EXERCISE PROMPT
If a line of the records contains the string "closures", copy it out.

GIVEN DATA

Import Constants TransactionBuilder.

Context {L : BtcSigner}.

(** X12.  A simple payment that was built has at least one input and at
    least one output; it has as many outputs as the request, or one more
    (the change); and none of its outputs is dust: each carries at least
    546 satoshis. *)
Theorem simple_transaction_has_no_dust_output
        (self : TransactionBuilder.t) (p : SimpleTxParams) (tx : Transaction) :
  createSimpleTransaction self p = Ok tx ->
  inputs tx <> []
  /\ outputs tx <> []
  /\ (List.length (outputs tx) = List.length (s_outputs p)
      \/ List.length (outputs tx) = S (List.length (s_outputs p)))
  /\ Forall (fun o => DUST_THRESHOLD <= t_amount o) (outputs tx).
Proof.
  intros E.
  pose proof (simple_amounts _ _ _ E) as (Hin & Hout).
  pose proof (createSimpleTransaction_Ok _ _ _ E) as (Hv & _).
  apply validateSimpleParams_Ok in Hv as (Hu & _ & Ho & Hd & _).
  assert (Hreq : Forall (fun a => DUST_THRESHOLD <= a) (map o_amount (s_outputs p))).
  { apply Forall_map. eapply Forall_impl; [|exact Hd]. intros o (_ & H); exact H. }
  assert (Hamounts : Forall (fun a => DUST_THRESHOLD <= a) (map t_amount (outputs tx))
                     /\ (List.length (map t_amount (outputs tx))
                         = List.length (s_outputs p)
                         \/ List.length (map t_amount (outputs tx))
                            = S (List.length (s_outputs p)))).
  { destruct Hout as [(Hgt & ->) | (_ & ->)].
    - split.
      + apply Forall_app; split; [exact Hreq|]. constructor; [lia | constructor].
      + right. rewrite length_app, length_map. simpl. lia.
    - split; [exact Hreq|]. left. apply length_map. }
  destruct Hamounts as (Hall & Hlen). rewrite length_map in Hlen.
  split; [| split; [| split; [exact Hlen | apply (proj1 (Forall_map _ _ _)) in Hall; exact Hall]]].
  - intros Hnil. rewrite Hnil in Hin. simpl in Hin.
    destruct (s_utxos p); [congruence | discriminate].
  - intros Hnil. rewrite Hnil in Hlen. simpl in Hlen.
    destruct (s_outputs p); [congruence | destruct Hlen; discriminate].
Qed.

End BuiltTransactions.
(** In a well-formed document each turn of the loop of [destroy] takes one
    child out of the wrapper. *)
Lemma unwrap_bounded b n :
  ∀ fuel d, well_formed d → length (children_of d n) < fuel →
            diverged (unwrap fuel b n d) = false.
Proof.
  induction fuel as [|fuel IH]; intros d Hwf Hlen; [lia|].
  simpl. apply diverged_bind.
  { unfold firstChild. by destruct (d !! n). }
  intros first d0 Hfirst. unfold firstChild in Hfirst.
  destruct (d !! n) as [en|] eqn:Hen; [|done].
  injection Hfirst as <- <-.
  destruct (head (childNodes en)) as [x|] eqn:Hhead; [|done].
  assert (child_of d n x) as Hx.
  { unfold child_of, children_of. rewrite Hen.
    destruct (childNodes en); simpl in Hhead; [done|].
    injection Hhead as ->. by left. }
  apply diverged_bind; [apply insertBefore_not_diverged|].
  intros [] d1 Hins.
  assert (child_of d b n) as Href.
  { unfold insertBefore in Hins. unfold child_of, children_of.
    destruct (d !! b) as [eb|]; [|done].
    destruct (contains d x b); [done|].
    by case_bool_decide. }
  assert (b ≠ n) as Hbn.
  { intros ->. apply (wf_acyclic d Hwf n n Href). constructor. }
  assert (x ≠ n) as Hxn.
  { intros ->. apply (wf_acyclic d Hwf n n Hx). constructor. }
  apply list_elem_of_split in Href as (pre & post & Hb).
  assert (x ∉ children_of d b) as Hxb.
  { intros Hin. by apply Hbn, (wf_parent d Hwf b n x). }
  destruct (insertBefore_ok d b x n pre post Hwf Hb Hxn)
    as (d' & Hok & _ & Hwf' & _ & Hk').
  - intros Hin. apply Hxb. rewrite Hb. set_solver.
  - intros Hin. apply Hxb. rewrite Hb. set_solver.
  - intros Hdesc. apply (wf_acyclic d Hwf n x Hx).
    eapply rtc_r; [exact Hdesc|]. unfold child_of. rewrite Hb. set_solver.
  - rewrite Hok in Hins. injection Hins as <-.
    apply IH; [done|]. rewrite Hk' by done.
    pose proof (filter_ne_shorter (children_of d n) x Hx). lia.
Qed.

Lemma removeAttribute_children n nm d a d' :
  removeAttribute n nm d = Ok a d' →
  ∀ k, children_of d' k = children_of d k.
Proof.
  unfold removeAttribute. destruct (d !! n) as [e|] eqn:He; [|done].
  intros [= _ <-] k. by apply (children_of_insert_shell _ _ e).
Qed.

Lemma classList_remove_children n tokens d a d' :
  classList_remove n tokens d = Ok a d' →
  ∀ k, children_of d' k = children_of d k.
Proof.
  unfold classList_remove. destruct (d !! n) as [e|] eqn:He; [|done].
  destruct (validate_tokens tokens); [done|].
  intros [= _ <-] k. by apply (children_of_insert_shell _ _ e).
Qed.

Lemma classList_remove_not_diverged n tokens d :
  diverged (classList_remove n tokens d) = false.
Proof.
  unfold classList_remove. destruct (d !! n); [|done].
  destruct (validate_tokens tokens) as [x|] eqn:Hx; [|done].
  induction tokens as [|t tokens IH]; simpl in Hx; [done|].
  case_bool_decide; [by simplify_eq|].
  destruct (has_whitespace t); [by simplify_eq|]. by apply IH.
Qed.

Ltac no_loop :=
  unfold on_wrapper, or_else, split, fmap, M_fmap;
  unfold_M;
  unfold var, dom, assign, modify;
  unfold removeAttribute, setAttribute, getAttribute, removeChild;
  repeat case_match; simplify_eq; done.

Lemma destroy_not_diverged i w :
  well_formed (doc w) → diverged (destroy i w) = false.
Proof.
  intros Hwf. unfold destroy.
  apply diverged_bind; [no_loop|].
  intros init_ ? [-> _]%var_Ok_inv. destruct init_; [|done].
  apply diverged_bind; [no_loop|].
  intros b ? [-> _]%var_Ok_inv.
  apply diverged_bind; [no_loop|].
  intros [] ? (d1 & H1 & ->)%dom_Ok_inv.
  apply diverged_bind; [no_loop|].
  intros [] ? (d2 & H2 & ->)%dom_Ok_inv. simpl in H2.
  apply diverged_bind; [no_loop|].
  intros cls ? [-> _]%var_Ok_inv.
  apply diverged_bind; [no_loop|].
  intros tokens w3 Hsplit.
  assert (w3 = set_doc (λ _, d2) (set_doc (λ _, d1) w)) as ->.
  { destruct cls; simpl in Hsplit; [done..|]. by injection Hsplit as _ <-. }
  apply diverged_bind.
  { rewrite diverged_dom. apply classList_remove_not_diverged. }
  intros [] ? (d3 & H3 & ->)%dom_Ok_inv. simpl in H3.
  assert (well_formed d3) as Hwf3.
  { apply (well_formed_ext (doc w)); [|done]. intros k.
    rewrite (classList_remove_children _ _ _ _ _ H3).
    rewrite (removeAttribute_children _ _ _ _ _ H2).
    by rewrite (removeAttribute_children _ _ _ _ _ H1). }
  apply diverged_bind; [no_loop|].
  intros wr ? [-> _]%var_Ok_inv.
  apply diverged_bind.
  { destruct wr as [n|]; [|done]. unfold on_wrapper.
    rewrite diverged_dom. simpl doc.
    rewrite (step_bind get _ d3 d3 d3 eq_refl).
    apply unwrap_bounded; [done|lia]. }
  intros [] w4 _.
  apply diverged_bind; [no_loop|]. intros [] w5 _.
  apply diverged_bind; [no_loop|]. intros [] w6 _.
  apply diverged_bind; [no_loop|]. intros [] w7 _.
  no_loop.
Qed.

Lemma init_not_diverged i w :
  well_formed (doc w) → diverged (init i w) = false.
Proof.
  intros Hwf. unfold init.
  apply diverged_bind; [no_loop|].
  intros init_ ? [-> _]%var_Ok_inv.
  apply diverged_bind.
  { destruct init_; [by apply destroy_not_diverged|done]. }
  intros [] w1 _.
  apply diverged_bind; [no_loop|].
  intros b ? [-> _]%var_Ok_inv.
  apply diverged_bind.
  { rewrite diverged_dom.
    destruct (wrapInner b (TagName "span") [] (doc w1)) as [r d'|x d'] eqn:H;
      [done|].
    destruct x; try done. by apply wrapInner_terminates in H. }
  intros pw w2 _.
  apply diverged_bind; [no_loop|]. intros [] w3 _.
  apply diverged_bind; [no_loop|]. intros text w4 _.
  apply diverged_bind; [no_loop|]. intros a11y w5 _.
  apply diverged_bind; [no_loop|]. intros [] w6 _.
  apply diverged_bind; [no_loop|]. intros cls w7 _.
  apply diverged_bind; [no_loop|]. intros clsName w8 _.
  apply diverged_bind; [no_loop|]. intros [] w9 _.
  apply diverged_bind; [no_loop|]. intros [] w10 _.
  no_loop.
Qed.

(** X21.  The [while] loop of [destroy] ends on every well-formed document,
    whatever the state of the instance and wherever its wrapper is: each turn
    takes one child out of the wrapper, and the bound that the model gives
    to the loop is never reached.  [init], which may call [destroy] and
    calls [wrapInner], and the factory, which calls [init], do not loop
    either. *)
Theorem destroy_and_init_loops_end w :
  well_formed (doc w) →
  (∀ i, diverged (destroy i w) = false) ∧
  (∀ i, diverged (init i w) = false) ∧
  (∀ b text cls, diverged (statefulBtn b text cls w) = false).
Proof.
  intros Hwf. split_and!.
  - intros i. by apply destroy_not_diverged.
  - intros i. by apply init_not_diverged.
  - intros b text cls. unfold statefulBtn.
    rewrite (step_bind get _ w w w eq_refl). cbv zeta.
    rewrite (step_bind (modify _) _ w tt _ eq_refl).
    apply diverged_bind; [by apply init_not_diverged|].
    intros [] w1 _. rewrite (step_bind get _ w1 w1 w1 eq_refl).
    apply diverged_bind; [|done].
    destruct (bool_decide _); done.
Qed.

Lemma destroy_and_init_loops_end_witness :
  diverged (destroy 0 active_page) = false ∧
  diverged (init 0 active_page) = false ∧
  diverged (statefulBtn 1 Undefined Undefined active_page) = false.
Proof.
  destruct (destroy_and_init_loops_end active_page active_page_well_formed)
    as (Hd & Hi & Hn).
  split_and!; [apply Hd|apply Hi|apply Hn].
Defined.

End loops.

(** ** [disableState] on its own, and two instances for one button *)

Section disable_more.
Implicit Types (w : world) (c : closure) (i : inst_id) (d : document).

(** X22.  What [disableState] does, for an initialized instance whose button
    and wrapper are elements, with class names that [classList] accepts and
    listeners that only look, whether or not the instance is active (the
    method does not look at the active flag).  It returns with the instance
    not active; the wrapper has no [aria-hidden]; if the label text is truthy
    the button has no [aria-label], whoever had set it, and its [aria-label]
    is as it was otherwise; the class tokens of the button are the ones it
    had that are not among the class names, in their order; every other
    attribute and every other node is as it was; the disable-before event,
    with the former active flag, and the disable-after event, with [false],
    were dispatched. *)
Theorem disableState_strips_button_and_wrapper
    observers invoke i w c e ew wr :
  (∀ ev, Forall bystander (observers ev)) →
  closures w !! i = Some c → isInit c = true → wrapper c = Some wr →
  doc w !! btn c = Some e → doc w !! wr = Some ew → wr ≠ btn c →
  accepted_classes (inStateClassName c) →
  ∃ w' e',
    disableState observers invoke i w = Ok tt w' ∧
    closures w' = <[i := set_isInState false c]> (closures w) ∧
    allInstances w' = allInstances w ∧
    dispatched w' =
      dispatched w ++
      [Event (btn c) "htz-stateful-btn:disable-before" (isInState c);
       Event (btn c) "htz-stateful-btn:disable-after" false] ∧
    doc w' !! wr = Some (set_attributes (delete "aria-hidden") ew) ∧
    (∀ k, k ≠ btn c → k ≠ wr → doc w' !! k = doc w !! k) ∧
    doc w' !! btn c = Some e' ∧
    attributes e' !! "aria-label" =
      (if truthy (a11yText c) then None else attributes e !! "aria-label") ∧
    (∀ name, name ≠ "aria-label" →
             attributes e' !! name = attributes e !! name) ∧
    classList e'
    = filter (λ t, t ∉ class_tokens (inStateClassName c)) (classList e) ∧
    tagName e' = tagName e ∧ childNodes e' = childNodes e.
Proof.
  intros Hlook Hc Hinit Hwr He Hew Hne Hcls.
  pose proof (disableState_run observers invoke Hlook i w c e ew wr
                Hc Hinit Hwr He Hew Hne Hcls) as Hrun.
  eexists _, (disabled_button (a11yText c) (inStateClassName c) e).
  split; [exact Hrun|]. simpl. split_and!; try done.
  - apply lookup_insert_eq.
  - intros k Hkb Hkw. by rewrite !lookup_insert_ne.
  - by rewrite lookup_insert_ne, lookup_insert_eq.
  - destruct (truthy (a11yText c)); [apply lookup_delete_eq|done].
  - intros name Hname. destruct (truthy (a11yText c)); [|done].
    by apply lookup_delete_ne.
Qed.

EXPECTED ANSWER
  closures w !! i = Some c → isInit c = true → wrapper c = Some wr →
    closures w' = <[i := set_isInState false c]> (closures w) ∧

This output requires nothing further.